Its original recipe, more than a century old, is tucked away in a highly secure, temperature-controlled family archive in India’s capital. But the sugary summer cooler Rooh Afza, with a poetic name that means “soul refresher” and evokes the narrow alleys of its birthplace of Old Delhi, has long reached across the heated borders of South Asia to quench the thirst of generations.
In Pakistan, the thick, rose-coloured syrup — called a sharbat or sherbet and poured from a distinctive long-neck bottle — is mixed with milk and crushed almonds as an offering in religious processions. In Bangladesh, a new groom often takes a bottle or two as a gift to his in-laws.
The same old taste is also there in new packaging to appeal to a new generation and to new drinkers: in the juice boxes in children’s school bags, in cheap one-time sachets hanging at tobacco stalls frequented by labourers, and in high-end restaurants where it’s whipped into the latest ice cream offering.
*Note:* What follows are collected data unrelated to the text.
Definition method_not_allowed : response :=
  (Envelope (fail ["method not allowed"]), 405%Z).

Definition server_error (e : exn) : response :=
  (Envelope (fail [str e]), 500%Z).

(** How Flask answers for a view: a returned body goes out with status 200;
    an HTTP exception goes to the handler registered for its code; any other
    exception goes to the handler registered for 500. *)
Definition respond (o : outcome envelope) : response :=
  match o with
  | Return e => (Envelope e, 200%Z)
  | Raise e =>
      match http_code e with
      | Some _ => bad_request
      | None => server_error e
      end
  end.

(** Statuses 400 to 499. *)
Definition client_error (resp : response) : bool :=
  (400 <=? snd resp)%Z && (snd resp <? 500)%Z.

(** A view as the application serves it. *)
Definition serve (cfg : config) (view : request -> M envelope)
  : request -> M response :=
  login_required cfg
    (fun r w => let (o, w') := view r w in (Return (respond o), w')).

(** ** Runs and journals *)

(** What an add works with once the request is read: the metadata, the
    image and the path, or the exception raised on the way. *)
Definition add_inputs (r : request) : outcome (json * image * string) :=
  match metadata_of r with
  | Raise e => Raise e
  | Return md =>
      match get_image "url" "image" r with
      | Raise e => Raise e
      | Return img =>
          match path_of (lookup "filepath" (req_form r)) img with
          | Raise e => Raise e
          | Return p => Return (md, img, p)
          end
      end
  end.

(** The record an add inserts. *)
Definition new_doc (ds : list doc) (p : string) (sg : Sig) (md : json)
  : doc :=
  {| _id := new_id ds; path := p; signature := sg; metadata := md |}.

(** Add requests served one after the other, each to completion. *)
Fixpoint run_adds (rs : list request) : M unit :=
  match rs with
  | [] => ret tt
  | r :: rs' => add_handler r ;;; run_adds rs'
  end.

(** No delete is journaled ahead of the first insert. *)
Fixpoint insert_before_retire (js : list es_call) : bool :=
  match js with
  | [] => true
  | SesAddImage _ _ _ _ :: _ => true
  | EsDelete _ :: _ => false
  | _ :: js' => insert_before_retire js'
  end.

(** The record is among those retired by [delete_ids ids]. *)
Definition retired (ids : list nat) (d : doc) : bool :=
  existsb (fun i => has_id i d) ids.

End Server.

Arguments doc {C}.
Arguments world {C}.
Arguments es_call : clear implicits.

(** ** A small instance to run the model on *)

Module Demo.

Fixpoint digits (s : string) (acc : Z) : option Z :=
  match s with
  | EmptyString => Some acc
  | String c s' =>
      let n := nat_of_ascii c in
      if (48 <=? n)%nat && (n <=? 57)%nat
      then digits s' (10 * acc + Z.of_nat (n - 48))%Z
      else None
  end.

(** Decimal integers with an optional minus sign. *)
Definition decimal (s : string) : option Z :=
  match s with
  | EmptyString => None
  | String "-" (String c s') => option_map Z.opp (digits (String c s') 0%Z)
  | _ => digits s 0%Z
  end.

(** Images are told apart by their size only. *)
Definition size_of (img : image) : option nat :=
  match img with
  | ImgUrl EmptyString => None
  | ImgUrl u => Some (String.length u)
  | ImgBytes data => Some (List.length data)
  end.

#[export] Instance collaborators : Collaborators := {|
  Sig := nat;
  generate_signature := size_of;
  normalized_distance := fun a b =>
    if Nat.eqb a b then 0%Q
    else if Nat.eqb (S a) b || Nat.eqb a (S b) then (1 # 4)%Q
    else 1%Q;
  orientation_signatures := fun img => option_map (fun n => [S n]) (size_of img);
  cutoff_inclusive := false;
  json_loads := fun s =>
    if String.eqb s "null" then Some JNull
    else if String.eqb s "{}" then Some (JObj [])
    else option_map (fun z => JNum (inject_Z z)) (decimal s);
  py_float := fun s => option_map inject_Z (decimal s);
  py_int := decimal;
  str := fun _ => "error"
|}.

Definition empty : world := {| docs := []; calls := [] |}.

Definition post (fields : list (string * string))
  (uploads : list (string * list Byte.byte)) : request :=
  {| req_method := POST; req_args := []; req_form := fields;
     req_files := uploads |}.

Definition cfg : config :=
  {| all_orientations := "true"; default_min_score := 70%Q;
     auth_token := None |}.

(** Two adds for the same path, the second one an upload. *)
Definition add_url : request :=
  post [("url", "abc"); ("filepath", "x.jpg"); ("metadata", "7")] [].

Definition add_upload : request :=
  post [("filepath", "x.jpg"); ("metadata", "{}")]
    [("image", [Byte.x00; Byte.x01])].

(** An upload that names no path. *)
Definition raw_upload : request :=
  post [] [("image", [Byte.x00])].

Definition delete_x : request :=
  {| req_method := DELETE; req_args := [];
     req_form := [("filepath", "x.jpg")]; req_files := [] |}.

Definition search_min (score : string) : request :=
  post [("url", "abcd"); ("min_score", score)] [].

Definition search_variant : request :=
  post [("url", "abcd"); ("min_score", "100"); ("all_orientations", "True")]
    [].

Definition list_page : request :=
  {| req_method := GET;
     req_args := [("offset", "-3"); ("limit", "1000000")];
     req_form := []; req_files := [] |}.

(** The index after [add_url] and then an add of another path. *)
Definition stocked : world :=
  snd (run_adds [add_url; post [("url", "abcde")] []] empty).

(** A configuration with a token, and requests with and without it. *)
Definition guarded : config :=
  {| all_orientations := "false"; default_min_score := 70%Q;
     auth_token := Some "s3cret" |}.

Definition with_token (t : string) (r : request) : request :=
  {| req_method := req_method r; req_args := [("token", t)];
     req_form := req_form r; req_files := req_files r |}.

Definition delete_nothing : request :=
  {| req_method := DELETE; req_args := []; req_form := [];
     req_files := [] |}.

Definition compare_ab : request :=
  post [("url1", "abc")] [("image2", [Byte.x00; Byte.x01; Byte.x02; Byte.x03])].



Definition list_bad : request :=
  post [("offset", "3"); ("limit", "many")] [].

Definition list_second : request :=
  post [("offset", "1"); ("limit", "5")] [].

Definition list_default : request := post [] [].

(** [list_page] again, with a form that a GET does not read. *)
Definition list_noise : request :=
  {| req_method := GET;
     req_args := [("offset", "-3"); ("limit", "1000000")];
     req_form := [("offset", "7")]; req_files := [] |}.

(** A search with the image of [add_upload]. *)
Definition search_upload : request :=
  post [("min_score", "50")] [("image", [Byte.x00; Byte.x01])].

End Demo.

(** * Properties *)

Section Properties.

Context {C : Collaborators}.

Local Open Scope Q_scope.

(** ** Score conversion *)

Lemma percent_hundredths (p : Q) : p / 100 == p * (1 # 100).
Proof. field. Qed.

Lemma dist_to_percent_range (d : Q) :
  0 <= d <= 1 -> 0 <= dist_to_percent d <= 100.
Proof. unfold dist_to_percent. intros [H0 H1]. split; lra. Qed.

Lemma dist_from_percent_range (p : Q) :
  0 <= p <= 100 -> 0 <= dist_from_percent p <= 1.
Proof.
  unfold dist_from_percent. rewrite percent_hundredths.
  intros [H0 H1]. split; lra.
Qed.

Lemma dist_from_to_percent (d : Q) :
  dist_from_percent (dist_to_percent d) == d.
Proof. unfold dist_from_percent, dist_to_percent. field. Qed.

Lemma dist_to_from_percent (p : Q) :
  dist_to_percent (dist_from_percent p) == p.
Proof. unfold dist_from_percent, dist_to_percent. field. Qed.

(** On floats the round trip is exact only up to rounding: from one tenth
    it comes back one unit in the last place below, while the edges of the
    score range are converted exactly. *)
Example binary64_round_trip :
  (Binary64.dist_from_percent (Binary64.dist_to_percent Binary64.tenth)
   =? Binary64.tenth)%float = false
  /\ (abs (Binary64.dist_from_percent
             (Binary64.dist_to_percent Binary64.tenth) - Binary64.tenth)
      <=? 0x1p-52)%float = true
  /\ (Binary64.dist_from_percent 100 =? 0)%float = true
  /\ (Binary64.dist_from_percent 0 =? 1)%float = true.
Proof. repeat split; reflexivity. Qed.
As summer heat waves worsen, the drink’s reputation as a natural, fruits-and-herbs cooler that lowers body temperature and boosts energy — four-fifths of it is sugar — means that even a brief interruption in manufacturing results in huge outcries over a shortage.
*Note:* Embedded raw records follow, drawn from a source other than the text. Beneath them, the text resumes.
(** The object returned by [performInternalChecks]. *)
Record InternalCheck := {
  ic_status : string;
  ic_decision : Decision;
  ic_riskScore : Z;
  ic_riskLevel : RiskLevel;
  ic_reasons : list string;
  ic_checkId : string;
  ic_timestamp : Z
}.

(** [performInternalChecks]: the three rules run in order, each pushing a
    reason and assigning the running [decision]. *)
Definition performInternalChecks (cfg : Limits) (transaction : OrcaTransaction)
  (now : Z) (rnd : string) : InternalCheck :=
  let '(reasons0, decision0) := ([] : list string, ALLOW) in
  (* Amount checks *)
  let '(reasons1, decision1) :=
    if amount transaction >? singleTransactionLimit cfg
    then (reasons0 ++ ["Amount exceeds single transaction limit"%string], BLOCK)
    else (reasons0, decision0) in
  (* Provider-specific checks *)
  let '(reasons2, decision2) :=
    if String.eqb (provider transaction) "voucher" && (amount transaction >? 10000)
    then (reasons1 ++ ["High-value voucher purchase requires review"%string], REVIEW)
    else (reasons1, decision1) in
  (* Currency-specific checks *)
  let '(reasons3, decision3) :=
    if String.eqb (currencyCode transaction) "USD" && (amount transaction >? 2000)
    then (reasons2 ++ ["High USD transaction requires review"%string], REVIEW)
    else (reasons2, decision2) in
  {| ic_status := "SUCCESS";
     ic_decision := decision3;
     ic_riskScore :=
       match decision3 with BLOCK => 100 | REVIEW => 75 | ALLOW => 25 end;
     ic_riskLevel :=
       match decision3 with BLOCK => HIGH | REVIEW => MEDIUM | ALLOW => LOW end;
     ic_reasons := reasons3;
     ic_checkId := String.append "internal_"
                     (String.append (dec_Z now) (String.append "_" rnd));
     ic_timestamp := now |}.

(** [['ALLOW', 'REVIEW', 'BLOCK']] *)
Definition actions : list string := ["ALLOW"; "REVIEW"; "BLOCK"]%string.

(** [Array.prototype.indexOf]: [-1] when absent. *)
Fixpoint indexOf (xs : list string) (x : string) : Z :=
  match xs with
  | [] => -1
  | y :: r =>
      if String.eqb x y then 0
      else let i := indexOf r x in if i =? -1 then -1 else i + 1
  end.

(** [xs[i]]: [undefined] ([None]) outside the array. *)
Definition js_index (xs : list string) (i : Z) : option string :=
  if i <? 0 then None else nth_error xs (Z.to_nat i).

(** The inline level of [combineRiskAssessments]:
    [maxRiskScore >= 80 ? 'HIGH' : maxRiskScore >= 50 ? 'MEDIUM' : 'LOW']. *)
Definition combine_inline_level (maxRiskScore : Z) : RiskLevel :=
  if maxRiskScore >=? 80 then HIGH
  else if maxRiskScore >=? 50 then MEDIUM
  else LOW.

(** The object returned by [combineRiskAssessments]; [fd_decision] is
    [actions[...]], which may be [undefined]. *)
Record FinalDecision := {
  fd_decision : option string;
  fd_riskScore : Z;
  fd_riskLevel : RiskLevel;
  fd_reasons : list jsval;
  fd_recommendedActions : list jsval;
  fd_checkId : jsval;
  fd_internalCheckId : string;
  fd_timestamp : Z
}.

(** [combineRiskAssessments(internal, orca)]: [internal] is read through its
    [decision] field, [orca] through its [action] field.  Both reason arrays
    are always present on these records, so [|| []] never fires. *)
Definition combineRiskAssessments (internal : InternalCheck)
  (orca : OrcaRiskResponse) (now : Z) : FinalDecision :=
  let internalActionIndex := indexOf actions (dec_str (ic_decision internal)) in
  let orcaActionIndex := indexOf actions (dec_str (action orca)) in
  let finalAction := js_index actions (Z.max internalActionIndex orcaActionIndex) in
  let maxRiskScore := Z.max (ic_riskScore internal) (riskScore orca) in
  {| fd_decision := finalAction;
     fd_riskScore := maxRiskScore;
     fd_riskLevel := combine_inline_level maxRiskScore;
     fd_reasons := map JStr (ic_reasons internal) ++ reasons orca;
     fd_recommendedActions := recommendedActions orca;
     fd_checkId := checkId orca;
     fd_internalCheckId := ic_checkId internal;
     fd_timestamp := now |}.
The drink brings about $45 million of profit a year in India alone, its manufacturer says, most of it going to a trust that funds schools, universities and clinics. “It might be that one ingredient or couple of ingredients have changed because of availability, but by and large the formula has remained the same,” said Hamid Ahmed, a member of the fourth generation of the family who runs the expanded food wing of Hamdard Laboratories, which produces the drink.
In the summer of 1907 in Old Delhi, the young herbalist, Hakim Abdul Majid, sought a potion that could help ease many of the complications that come with the country’s unbearable heat — heat strokes, dehydration, diarrhoea. What he discovered was less medicine and more a refreshing sherbet. It was a hit. The bottles, glass then and plastic now, would fly off the shelves of his small medicine store, which he named Hamdard.
Majid died 15 years later, at 34. He was survived by his wife, Rabea Begum, and two sons; one was 14, and the other a toddler. Begum made a decision that turned Hamdard into an enduring force and set a blueprint for keeping it profitable for its welfare efforts at a time when politics would tear the country asunder.
She declared Hamdard a trust, with her and her two young sons as the trustees. The profits would go not to the family but largely to public welfare. The company’s biggest test came with India’s bloody partition. Somewhere between one million and two million people died, and families — including Begum’s — were split up. Hakim Abdul Hamid, the older son, stayed in India. He became a celebrated academic and oversaw Hamdard India.
Hakim Mohamad Said, the younger son, moved to the newly formed Pakistan. He gave up his role in Hamdard India to start Hamdard Pakistan and produce Rooh Afza there. He rose to become the governor of Pakistan’s Sindh Province but was assassinated in 1998. When in 1971 Pakistan was also split in half, with Bangladesh emerging as another country, the facilities producing Rooh Afza in those territories formed their own trust: Hamdard Bangladesh.
All three businesses are independent, run by extended members, or friends, of the young herbalist’s family. But what they offer is largely the same taste, with slight variations.
During a visit to Rooh Afza’s India factory in April, which coincided with Ramadan, workers in full protective gowns churned out 270,000 bottles a day. At the loading dock in the back, from dawn to dusk, two trucks at a time were loaded with more than a 1,000 bottles each and sent off to warehouses and markets across India.
Ahmed — who runs Hamdard’s food division, for which Rooh Afza remains the central product — is trying to broaden a mature brand with offshoots to attract consumers who have moved away from the sherbet in their teenage and young adult years. New products include juice boxes that mix Rooh Afza with fruit juice, a Rooh Afza yogurt drink and a Rooh Afza milkshake.
One survey the company conducted showed that half of Rooh Afza in Indian households was consumed as a flavour in milk, the rest in cold drinks. “We did our twist of milkshake,” Ahmed said, “which is Rooh Afza, milk and vanilla.”
Ahmed is proud of two products in particular. One is a sugar-free version of the original Rooh Afza, 15 years in the making as the company looked for the right substitute for sugar. More than twice the price of the original, it caters to a more affluent segment. “There is a growing market, for runners, athletes, those who watch what they eat and drink,” said Ahmed, also a runner.
With the other product, he is targeting those who can’t afford the 750-milliliter bottle, which sells for $2, offering one-time sachets that sell for 15 cents.